Weiterhin ist anzumerken, dass der Ausschluss von Krankheiten und Verletzungen, die als alternative Erklärungen für eine mögliche Leistungsminderung dienen könnten, für die Erstellung einer Diagnose erforderlich ist (Hooper et al., 1995; Meeusen et al., 2006; Uusitalo et al., 1998).

In einer der wenigen Untersuchungen mit Sportlern, die von einem Mediziner als überbelastet bzw.

als unter einem Übertrainingssyndrom leidend eingestuft wurden, und die zwischen zwei Wochen und einem Jahr unter symptomatischen Beschwerden wie Müdigkeit, dem Gefühl schwerer Beine und Leistungsminderungen litten, versuchten Meeusen et al. (2008), hormonelle Indikatoren darzu-legen. Die Autoren testeten die insgesamt zehn Sportler anhand zweier Stufentests auf dem Laufband oder Fahrradergometer bis zur Ausbelastung und untersuchten hormonelle Veränderungen vor sowie unmittelbar nach beiden Tests. Die Autoren postulieren abschließend, dass eine signifikante Erhöhung der Konzentration der Hormone ACTH (adrenocorticotrophic hormone) und PRL (prolactin hormone) unmittelbar nach dem zweiten Test – im Vergleich zu Ruhewerten vor dem Test – für eine Überbelastung, eine Erniedrigung oder Stagnation dieser Hormone für ein Übertrainingssyndrom sprächen. Nederhof et al. (2008) konnten diese These mittels Untersuchungen an zwei überbelasteten Eisschnellläuferinnen und einer normal trainierten Eisschnellläuferin jedoch nicht bestätigen.

Meeusen et al. (2006) stellen einige Leitfragen vor, anhand derer sich eine mögliche Diagnose eines Übertrainingssyndroms orientieren solle.
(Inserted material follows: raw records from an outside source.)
(** * Aadhaar data cleaning pipeline (uidai/data_cleaning.py)

    A shallow embedding of the cleaning script: the state-name
    canonicaliser [standardize_state], the row-bounded splitter
    [split_and_save] and the orchestrator [clean_dataset], together with
    the pandas operations they call, modelled on frames of rows.

    Text is ASCII: a Python [str] is a [string] whose characters have
    codes below 128.  Characters with larger codes are carried along
    unchanged (they are neither white space nor cased in this model).
    Numeric columns hold integers; float64 columns (numbers mixed with
    missing values) are not represented. *)

From Stdlib Require Import Ascii.
From stdpp Require Import gmap strings list fin_maps pretty sorting.

Local Open Scope Z_scope.

(** ** Python text primitives *)

Module Py.

(** [str.isspace] on one ASCII character: TAB, LF, VT, FF, CR, the
    four separators FS, GS, RS, US, and the blank. *)
Definition isspace (c : ascii) : bool :=
  let n := N_of_ascii c in
  ((9 <=? n)%N && (n <=? 13)%N) || ((28 <=? n)%N && (n <=? 32)%N).

Definition isupper (c : ascii) : bool :=
  let n := N_of_ascii c in (65 <=? n)%N && (n <=? 90)%N.

Definition islower (c : ascii) : bool :=
  let n := N_of_ascii c in (97 <=? n)%N && (n <=? 122)%N.

Definition isdigit (c : ascii) : bool :=
  let n := N_of_ascii c in (48 <=? n)%N && (n <=? 57)%N.

Definition lower_char (c : ascii) : ascii :=
  if isupper c then ascii_of_N (N_of_ascii c + 32) else c.

Definition upper_char (c : ascii) : ascii :=
  if islower c then ascii_of_N (N_of_ascii c - 32) else c.

Fixpoint smap (f : ascii → ascii) (s : string) : string :=
  match s with
  | EmptyString => EmptyString
  | String c s' => String (f c) (smap f s')
  end.

(** [str.lower] *)
Definition lower : string → string := smap lower_char.

(** [str.lstrip], [str.rstrip] and [str.strip] without argument. *)
Fixpoint lstrip (s : string) : string :=
  match s with
  | EmptyString => EmptyString
  | String c s' => if isspace c then lstrip s' else s
  end.

Fixpoint rstrip (s : string) : string :=
  match s with
  | EmptyString => EmptyString
  | String c s' =>
      match rstrip s' with
      | EmptyString => if isspace c then EmptyString else String c EmptyString
      | r => String c r
      end
  end.

Definition strip (s : string) : string := rstrip (lstrip s).

(** [str.title]: the first cased character after an uncased one is
    upper-cased, every other cased character is lower-cased. *)
Fixpoint title_go (previous_is_cased : bool) (s : string) : string :=
  match s with
  | EmptyString => EmptyString
  | String c s' =>
      if islower c then
        String (if previous_is_cased then c else upper_char c) (title_go true s')
      else if isupper c then
        String (if previous_is_cased then lower_char c else c) (title_go true s')
      else String c (title_go false s')
  end.

Definition title : string → string := title_go false.

(** [len] *)
Definition len (s : string) : Z := Z.of_nat (String.length s).

(** A string made of [n] copies of one character. *)
Fixpoint repeat_char (c : ascii) (n : nat) : string :=
  match n with
  | O => EmptyString
  | S n' => String c (repeat_char c n')
  end.

(** [str.zfill]: pad with zeros on the left up to [width]; a
    leading sign stays in front of the padding. *)
Definition zfill (width : Z) (s : string) : string :=
  let fill := repeat_char "0" (Z.to_nat (width - len s)) in
  match s with
  | String c s' =>
      if bool_decide (c = "+"%char ∨ c = "-"%char)
      then String c (fill +:+ s')
      else fill +:+ s
  | EmptyString => fill
  end.

(** White space only. *)
Fixpoint all_space (s : string) : bool :=
  match s with
  | EmptyString => true
  | String c s' => isspace c && all_space s'
  end.


End Py.


(** ** Cells of a frame *)

(** A cell is missing ([NaN], [None], [NaT]), a text or an integer. *)
Inductive cell : Type :=
  | NA
  | Str (s : string)
  | Int (z : Z).

Global Instance cell_eq_dec : EqDecision cell.
Proof. solve_decision. Defined.

(** [pd.isna] *)
Definition isna (v : cell) : bool :=
  match v with NA => true | _ => false end.

(** [str(v)]; a missing value prints as ["nan"]. *)
Definition str (v : cell) : string :=
  match v with
  | NA => "nan"
  | Str s => s
  | Int z => pretty z
  end.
Darin erwähnen die Autoren u. a. folgende Aspekte:

• Erhöhte sich das Trainingsvolumen um mehr als 5 % (Stunden/Kilometer pro Woche)?

• Stieg die Trainingsintensität signifikant an?

• Lag Trainingsmonotonie vor?

• Gab es eine hohe Anzahl von Wettkämpfen?

• Lagen soziale, emotionale oder andere Stressoren vor?

• Gibt es Normwerte von Leistungsparametern und weiteren psychologischen/physiolo-gischen Parametern, die zum Vergleich herangezogen werden können?

Anzunehmen ist, dass – der Ausschluss von Krankheiten und Verletzungen vorausgesetzt – eine Kombination verschiedener Diagnoseparameter notwendig ist, um eine Überbelastung bzw. ein Übertrainingssyndrom diagnostizieren zu können, denn es erscheint „außerordentlich unwahr-scheinlich, dass Veränderungen einzelner Parameter für die Veränderungen aller Systeme repräsentativ sein sollen“ (Vogel, 2001, S. 160; vgl. Hendrickson & Verde, 1994; Israel, 1976;

O’Toole, cop. 1998). Die ausgewählten Parameter müssten in der sportlichen Praxis

29 einzelfallbezogen verwendet und interpretiert werden, d. h. unter Berücksichtigung vorliegender individueller Norm- und Vergleichswerte (vgl. Vogel, 2001).